El parte médico acerca del estado de salud de la “persuasión” nos dice que padece de taquicardia aguda y agotamiento severo, “convence hoy, llega a un acuerdo como sea, mañana ya veremos”.

Apenas se trabaja con planteamientos en el medio y largo plazo porque miramos al futuro y no vemos nada.

Siempre hemos vivido en un mundo comercial, de intercambio de cosas, de servicios, pero ahora este mundo se ha convertido en un carrusel acelerado, de “usar y tirar”, de: “ahora eres lo más importante, pero en cinco minutos te olvidaré y lo será otro”. Sólo en el mundo personal esto no es así, de momento. En todo caso parece que valores como la credibilidad, la confianza, el apoyo de unos con otros… Están infectados por el virus del “todo vale”.

A todo esto a algunos nos resulta difícil acostumbrarnos. Hay preguntas de difícil respuesta: ¿cómo gestionamos las expectativas?, ¿qué sucede cuando los protagonistas de la comunicación tienen muy diferentes deseos, objetivos, miras? Pues que el resultado es la decepción, la frustración, y si se puede, con el tiempo, la venganza.

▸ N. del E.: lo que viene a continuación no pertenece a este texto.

#[export] Instance reconcile_operation_table : Table reconcile_operation_row := {|
  table_name := T_reconcile_operation;
  tbl := reconcile_operation;
  set_tbl := λ l d, Db (wake_session d) (broker_request d) (worker_attempt d) (budget_bucket d) (budget_reservation d) (source_checkpoint d) (source_snapshot d) (snapshot_event d) (observed_event d) (delivery d) (route_target d) (delivery_event d) l (supervisor_state d) (wake_runtime d) (process_runtime d) (audit_entry d);
  ukeys := λ r, [[ro_operation_id r]; [ro_idempotency_key r]];
  fkeys := λ r, [] |}.

#[export] Instance supervisor_state_table : Table supervisor_state_row := {|
  table_name := T_supervisor_state;
  tbl := supervisor_state;
  set_tbl := λ l d, Db (wake_session d) (broker_request d) (worker_attempt d) (budget_bucket d) (budget_reservation d) (source_checkpoint d) (source_snapshot d) (snapshot_event d) (observed_event d) (delivery d) (route_target d) (delivery_event d) (reconcile_operation d) l (wake_runtime d) (process_runtime d) (audit_entry d);
  ukeys := λ r, [[sv_key r]];
  fkeys := λ r, [] |}.

#[export] Instance wake_runtime_table : Table wake_runtime_row := {|
  table_name := T_wake_runtime;
  tbl := wake_runtime;
  set_tbl := λ l d, Db (wake_session d) (broker_request d) (worker_attempt d) (budget_bucket d) (budget_reservation d) (source_checkpoint d) (source_snapshot d) (snapshot_event d) (observed_event d) (delivery d) (route_target d) (delivery_event d) (reconcile_operation d) (supervisor_state d) l (process_runtime d) (audit_entry d);
  ukeys := λ r, [[wr_wake_id r]; [wr_session_id r]; [wr_reservation_id r]; [wr_socket_path r]];
  fkeys := λ r, [(T_wake_session, wr_session_id r); (T_budget_reservation, wr_reservation_id r)] ++ opt_ref T_delivery (wr_delivery_id r) |}.

#[export] Instance process_runtime_table : Table process_runtime_row := {|
  table_name := T_process_runtime;
  tbl := process_runtime;
  set_tbl := λ l d, Db (wake_session d) (broker_request d) (worker_attempt d) (budget_bucket d) (budget_reservation d) (source_checkpoint d) (source_snapshot d) (snapshot_event d) (observed_event d) (delivery d) (route_target d) (delivery_event d) (reconcile_operation d) (supervisor_state d) (wake_runtime d) l (audit_entry d);
  ukeys := λ r, [[pr_process_key r]; [pretty_Z (pr_pid r); pr_birth_token r]];
  fkeys := λ r, [(T_wake_session, pr_session_id r)] ++ opt_ref T_worker_attempt (pr_worker_attempt_id r) |}.

#[export] Instance audit_entry_table : Table audit_entry_row := {|
  table_name := T_audit_entry;
  tbl := audit_entry;
  set_tbl := λ l d, Db (wake_session d) (broker_request d) (worker_attempt d) (budget_bucket d) (budget_reservation d) (source_checkpoint d) (source_snapshot d) (snapshot_event d) (observed_event d) (delivery d) (route_target d) (delivery_event d) (reconcile_operation d) (supervisor_state d) (wake_runtime d) (process_runtime d) l;
  ukeys := λ r, [[pretty_Z (ae_sequence r)]];
  fkeys := λ r, [] |}.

Mi trabajo consiste en ser proveedor de servicios y como tal me gustaría estar siempre convenciendo a mis clientes, pero a veces estos ya han sido convencidos con anterioridad, es normal, y cuando te lo manifiestan se lo agradezco de todo corazón, no hay peor cosa que no tener referentes.

A veces te invitan a participar en los concursos para selección de proveedores, y esto también se lo agradezco mucho. A veces, te invitan porque el departamento de compras les obliga a presentar tres ofertas y como tienen dos te llaman justo el día antes de tomar vacaciones, te comentan que como empresa tienes un buen perfil para participar, te animas y decides cancelar dos semanas de tus vacaciones y las de uno de los colaboradores, te empleas a fondo (¡están los tiempos como para no emplearse!) y consigues un proyecto extenso, detallado y engendras la ilusión de que “podría ser que lo ganemos”.

Lo entregas a tiempo, esperas una semana, dos, tres y preguntas, te dicen vía mail que ha sido seleccionado otro proveedor. Entonces preguntas en qué nos hemos alejado de lo que la empresa necesitaba, uno siempre tiene ganas de seguir mejorando… Pero tu cliente está demasiado ocupado para dedicarte cinco minutos para darte alguna información que te ayude a no pensar que quizá todo estaba arreglado antes incluso que empezaras a ponerle título al proyecto.

Sinceramente esta es una buena experiencia de aprendizaje, te ubica, practicas la resilencia, el ebreo… Y piensas: “lo que no me mata me hace fuerte, sonríes y a por el próximo… Sólo tengo un pequeño “pero”, que por favor no nos llamen “partner”, “socios”, ni ningún término de esos que están tan de moda (igual porque les reconforta psicológicamente), prefiero que me llamen proveedor a secas y que me traten simplemente como persona, si es que sabemos lo que esto significa porque el cortoplacismo nos está rompiendo la memoria.